I wanted to see my friend Tricia.  Tricia recently lost her husband and to add to the grief her son Joe was under the weather.  Joe is about 6 months older than our oldest son Loren.   A two hour drive is  nothing when you want to spend some time with a friend. 

We met her downtown and walked until we found a restaurant that didn’t have over an hour wait. Great food, coffee that grew on me and something I haven’t had in a long time: wheat toast with jam from those little packets. Nummy.

After visiting another hour at her house, we almost fell asleep. We have pictures of our two families, adults all snoring on the couch while our little babies laid on the floor playing with their toes. Its a comfortable place.

We had to move on from Tricia’s.  Next stop was to see my horses.  When we arrived, Charlie called out to them and both perked up their ears in the direction of the sound.  Genie made little  nickering sounds with her lips when I came up to her.  Cj let me play with her bottom lip which hangs down when she is relaxed.  And the little white spot on her nose just above her lip is about the softest thing on this earth and I just had put my nose to her nose to feel it.  .

this is a BIG picture

Laz was sitting out front of the barn and  we chatted for awhile about life.  Then he told us about the incident with CJ over the winter. The neighbor called and told him that one of the horses was down on the hillside and that Laz’s gelding was kicking at her.   Laz rushed over, got his horse out of there and called the vet.  CJ finally got up and they got her in the barn.  They did their best to boost her, but she was dehydrated and very thin.  Laz didn’t know what condition CJ would be in the morning.  But when he walked into the barn whistling, she had her head out of the stall and ears perked .

We stayed there for over an hour hearing stories about my “girls” and the various rides they had been on.  I know it was the right thing to re-home them.  CJ and Genie are getting the kind of attention they deserve.

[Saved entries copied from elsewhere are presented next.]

Lemma wp_widenings ws c0 :
  wp (mapM expandWidening ws) (fun _ c => only (pw_idxName <$> ws) c0 c /\ Forall (fun w => expanded w c) ws)
     (only (pw_idxName <$> ws) c0) c0.
Proof.
  revert c0. induction ws as [|w ws IH]; intros c0; simpl.
  - apply wp_ret. split; [apply only_refl|constructor].
  - assert (Hw : forall m, m ∈ [pw_idxName w] -> m ∈ pw_idxName w :: (pw_idxName <$> ws)) by set_solver.
    assert (Hws : forall m, m ∈ pw_idxName <$> ws -> m ∈ pw_idxName w :: (pw_idxName <$> ws)) by set_solver.
    apply wp_bind. eapply wp_mono; [apply wp_expandWidening| |by intros c1; apply only_weaken].
    intros u c1 [Ho1 He1]. apply (only_weaken _ _ _ _ Hw) in Ho1. apply wp_bind. eapply wp_mono; [apply IH| |].
    + intros us c2 [Ho2 He2]. apply wp_ret. apply (only_weaken _ _ _ _ Hws) in Ho2.
      split; [by eapply only_trans|]. constructor; [by eapply expanded_only|done].
    + intros c2 Ho2. apply (only_weaken _ _ _ _ Hws) in Ho2. by eapply only_trans.
Qed.

(** *** The secondary indexes *)
(** A step on the personal index: the other indexes are as they were, and the
    uniqueness it enforces is never lost. *)
Record personalStep (c0 c : Catalog) : Prop := mkPersonalStep {
  ps_pk : cat_pk c = cat_pk c0;
  ps_out : forall m, m <> personal -> m <> personalTemp -> cat_idx c !! m = cat_idx c0 !! m;
  ps_enforced : validAt personal c0 -> validAt personal c;
  ps_temp : tenantAt personalTemp c0 -> tenantAt personalTemp c;
}.

Lemma personalStep_refl c : personalStep c c. Proof. by split. Qed.

Lemma only_personalStep name c0 c : name = personal \/ name = personalTemp -> only [name] c0 c -> personalStep c0 c.
Proof.
  intros Hn Ho. split.
  - apply Ho.
  - intros m H1 H2. apply (only_out _ _ _ Ho). set_solver.
  - by eapply only_valid.
  - apply Ho.
Qed.

Lemma wp_personal c0 : tenantAt personalTemp c0 ->
  wp (expandSecondaryIndex (mkSecondaryIndex personal personalTemp "workspaces" true))
     (fun _ c => personalStep c0 c /\ validAt personal c /\ tenantAt personal c) (personalStep c0) c0.
Proof.
  intros Htemp. unfold expandSecondaryIndex. simpl. apply wp_bind, wp_query; [apply personalStep_refl|].
  set (stale := match cat_idx c0 !! personal with Some ix => negb (ix_tenant ix) | None => false end).
  destruct stale eqn:Hstale.
  - unfold swapStalePersonalIndex. simpl. apply wp_bind.
    eapply wp_mono; [apply wp_rebuild| |by intros c1; apply only_personalStep; right].
    intros _ c1 [Ho (ixn & Hixn & Hvn)]. pose proof (only_personalStep personalTemp c0 c1 (or_intror eq_refl) Ho) as Hs1.
    assert (Htn : ix_tenant ixn = true) by (by apply (only_new _ _ _ Ho personalTemp Htemp)).
    assert (Hold : exists ixo, cat_idx c1 !! personal = Some ixo).
    { rewrite (only_out _ _ _ Ho) by set_solver. unfold stale in Hstale. destruct (cat_idx c0 !! personal); [eauto|done]. }
    destruct Hold as [ixo Hixo]. apply wp_tx; [done|].
    apply wp_bind, wp_run; [done|]. intros [] c2. rewrite Hixo. intros [= <-]. split; [|done].
    apply wp_run; [done|]. intros [] c3. simpl. rewrite lookup_delete_ne, Hixn, lookup_delete_eq by done. intros [= <-].
    assert (Hs : personalStep c0 (on_idx (fun m => <[personal := ixn]> (delete personalTemp m)) (on_idx (delete personal) c1))).
    { split; simpl.
      - apply Hs1.
      - intros m H1 H2. rewrite lookup_insert_ne, !lookup_delete_ne by done. by apply (ps_out _ _ Hs1).
      - intros _. exists ixn. simpl. by rewrite lookup_insert_eq.
      - intros _ ix. simpl. rewrite lookup_insert_ne, lookup_delete_eq by done. done. }
    split; [|done]. split; [|exact Hs]. split_and!; [exact Hs|exists ixn; simpl; by rewrite lookup_insert_eq|].
    intros ix. simpl. rewrite lookup_insert_eq. by intros [= <-].
  - eapply wp_mono; [apply wp_rebuild| |by intros c1; apply only_personalStep; left].
    intros _ c1 [Ho Hv]. split_and!; [by apply only_personalStep in Ho; [|left]|done|].
    apply (only_new _ _ _ Ho). intros ix Hix. unfold stale in Hstale. rewrite Hix in Hstale. by apply negb_false_iff in Hstale.
Qed.

(** *** The whole phase *)

(** The names the migration keeps for itself belong to tenant-scoped indexes. *)
Definition ownNames (c : Catalog) : Prop :=
  tenantAt personalTemp c /\ Forall (fun w => tenantAt (pw_idxName w) c) pkWidenings.

Definition allTables (c : Catalog) : Prop := Forall (fun t => is_Some (cat_pk c !! t)) schemaTables.

(** What an expand phase never undoes. *)
Record expandStep (c0 c : Catalog) : Prop := mkExpandStep {
  es_pk : forall t sh, cat_pk c0 !! t = Some sh -> cat_pk c !! t = Some sh;
  es_enforced : validAt personal c0 -> validAt personal c;
  es_built : forall w, w ∈ pkWidenings -> validAt (pw_idxName w) c0 -> validAt (pw_idxName w) c;
  es_own : ownNames c0 -> ownNames c;
}.

Lemma expandStep_refl c : expandStep c c. Proof. by split. Qed.
Lemma expandStep_trans c0 c1 c2 : expandStep c0 c1 -> expandStep c1 c2 -> expandStep c0 c2.
Proof. intros [P1 E1 B1 O1] [P2 E2 B2 O2]. split; eauto. Qed.

Lemma only_expandStep ns c0 c : only ns c0 c -> expandStep c0 c.
Proof.
  intros Ho. split.
  - intros t sh. by rewrite (only_pk _ _ _ Ho).
  - by eapply only_valid.
  - intros w _. by eapply only_valid.
  - intros [Ht Hw]. split; [by eapply only_new|]. eapply Forall_impl; [exact Hw|]. intros w. by eapply only_new.
Qed.

Lemma pkWidenings_names w : w ∈ pkWidenings ->
  pw_idxName w <> personal /\ pw_idxName w <> personalTemp /\ pw_idxName w <> subjectIdx /\ pw_table w ∈ schemaTables.
Proof. unfold pkWidenings, schemaTables. intros Hw. repeat (apply elem_of_cons in Hw as [->|Hw]; [set_solver|]). by apply elem_of_nil in Hw. Qed.

Lemma personalStep_expandStep c0 c : personalStep c0 c -> expandStep c0 c.
Proof.
  intros Hs. assert (Heq : forall w, w ∈ pkWidenings -> cat_idx c !! pw_idxName w = cat_idx c0 !! pw_idxName w).
  { intros w (Hn1 & Hn2 & _ & _)%pkWidenings_names. by apply (ps_out _ _ Hs). }
  split.
  - intros t sh. by rewrite (ps_pk _ _ Hs).
  - apply Hs.
  - intros w Hw. unfold validAt. by rewrite Heq.
  - intros [Ht Hall]. split; [by apply Hs|]. rewrite Forall_forall in *. intros w Hw. unfold tenantAt. rewrite Heq by done. by apply Hall.
Qed.

(** On success: every key is widened or its index is ready, and the secondary
    indexes are there. *)
Record expandedAll (c : Catalog) : Prop := mkExpandedAll {
  ea_tables : allTables c;
  ea_keys : Forall (fun w => expanded w c) pkWidenings;
  ea_personal : validAt personal c /\ tenantAt personal c;
  ea_subject : validAt subjectIdx c;
}.

Definition pendingTables (c : Catalog) : list string :=
  pw_table <$> filter (fun w => cat_pk c !! pw_table w <> Some CompositePK) pkWidenings.

Lemma wp_pending ws c0 : wp (pendingLoop ws)
  (fun l c => c = c0 /\ l = pw_table <$> filter (fun w => cat_pk c0 !! pw_table w <> Some CompositePK) ws) (eq c0) c0.
Proof.
  induction ws as [|w ws IH]; simpl; [by apply wp_ret|]. apply wp_bind, wp_query; [done|].
  apply wp_bind. eapply wp_mono; [exact IH| |done]. intros l c [-> ->]. apply wp_ret. split; [done|].
  rewrite filter_cons. case_bool_decide as Hc; [by rewrite decide_False by tauto|by rewrite decide_True by done].
Qed.

Lemma allTables_created (c : Catalog) :
  allTables (on_pk (fun pks => pks ∪ list_to_map ((fun t => (t, schemaPK t)) <$> schemaTables)) c).
Proof. repeat constructor; apply lookup_union_is_Some; right; by eexists. Qed.

Lemma allTables_pk c c' : cat_pk c' = cat_pk c -> allTables c -> allTables c'.
Proof. unfold allTables. by intros ->. Qed.

Lemma wp_expand c0 : ownNames c0 ->
  wp expand (fun pending c => expandStep c0 c /\ expandedAll c /\ pending = pendingTables c) (expandStep c0) c0.
Proof.
  intros Hown. unfold expand. apply wp_bind, wp_run; [apply expandStep_refl|]. intros [] c1 [= <-].
  set (c1 := on_pk _ c0). assert (Hs1 : expandStep c0 c1).
  { split; [|done..]. intros t sh Hsh. simpl. by apply lookup_union_Some_l. }
  split; [|done]. apply wp_bind.
  eapply wp_mono; [apply wp_widenings| |intros c2 Ho; by eapply expandStep_trans, only_expandStep].
  intros _ c2 [Ho2 Hexp2]. assert (Hs2 : expandStep c0 c2) by (by eapply expandStep_trans, only_expandStep).
  apply wp_bind. unfold secondaryIndexes. simpl. apply wp_bind.
  eapply wp_mono; [apply wp_personal, (es_own _ _ Hs2 Hown)| |intros c3 Hp; by eapply expandStep_trans, personalStep_expandStep].
  intros u3 c3 (Hp3 & Hv3 & Ht3). pose proof (expandStep_trans _ _ _ Hs2 (personalStep_expandStep _ _ Hp3)) as Hs3.
  apply wp_bind, wp_bind. unfold expandSecondaryIndex. simpl. apply wp_bind, wp_ret.
  eapply wp_mono; [apply wp_rebuild| |intros c4 Ho; by eapply expandStep_trans, only_expandStep].
  intros u4 c4 [Ho4 Hv4]. assert (Hs4 : expandStep c0 c4) by (by eapply expandStep_trans, only_expandStep).
  apply wp_bind, wp_ret, wp_ret, wp_ret. eapply wp_mono; [apply wp_pending| |by intros c <-].
  intros l c [-> ->]. split_and!; [done| |done]. split.
  - eapply allTables_pk; [|apply (allTables_created c0)]. rewrite (only_pk _ _ _ Ho4), (ps_pk _ _ Hp3). apply Ho2.
  - rewrite Forall_forall in *. intros w Hw. destruct (Hexp2 w Hw) as [Hpk|Hv].
    + left. by apply (es_pk _ _ (expandStep_trans _ _ _ (personalStep_expandStep _ _ Hp3) (only_expandStep _ _ _ Ho4))).
    + right. by apply (es_built _ _ (expandStep_trans _ _ _ (personalStep_expandStep _ _ Hp3) (only_expandStep _ _ _ Ho4))).
  - split; [by eapply only_valid|by eapply only_new].
  - done.
Qed.
End Expand.

(** ** The contract phase *)
Section Contract.
Context `{Database}.

(** A table keeps its key, or gets the composite one; only the indexes that
    become keys go. *)
Record contractStep (c0 c : Catalog) : Prop := mkContractStep {
  cs_pk : forall t sh, cat_pk c0 !! t = Some sh -> cat_pk c !! t = Some sh \/ cat_pk c !! t = Some CompositePK;
  cs_idx : forall m, m ∉ (pw_idxName <$> pkWidenings) -> cat_idx c !! m = cat_idx c0 !! m;
  cs_sub : forall m ix, cat_idx c !! m = Some ix -> cat_idx c0 !! m = Some ix;
  cs_keys : forall w, w ∈ pkWidenings -> expanded w c0 -> expanded w c;
  cs_builds : cat_builds c = cat_builds c0;
}.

For what we lose we also gain.  Kids grow up and move away.  We as empty nesters are thrilled with even the simplest of cards or social media comments. Losing a spouse, oh how sad.  We could see how much he was admired, and she loved by people of the community.  She may not have known it before, but she does now. 

Finding for the silver lining in the  dark clouds makes life much more enjoyable, don’t you think?

Genie nickering under her breath, not wanting me to know she really misses me.

Good Friends Good Service May 7, 2021

Sometimes circumstances arise that allow other  people to show their true colors, and I mean in a positive way.   The first group in mind are in the good friends category. 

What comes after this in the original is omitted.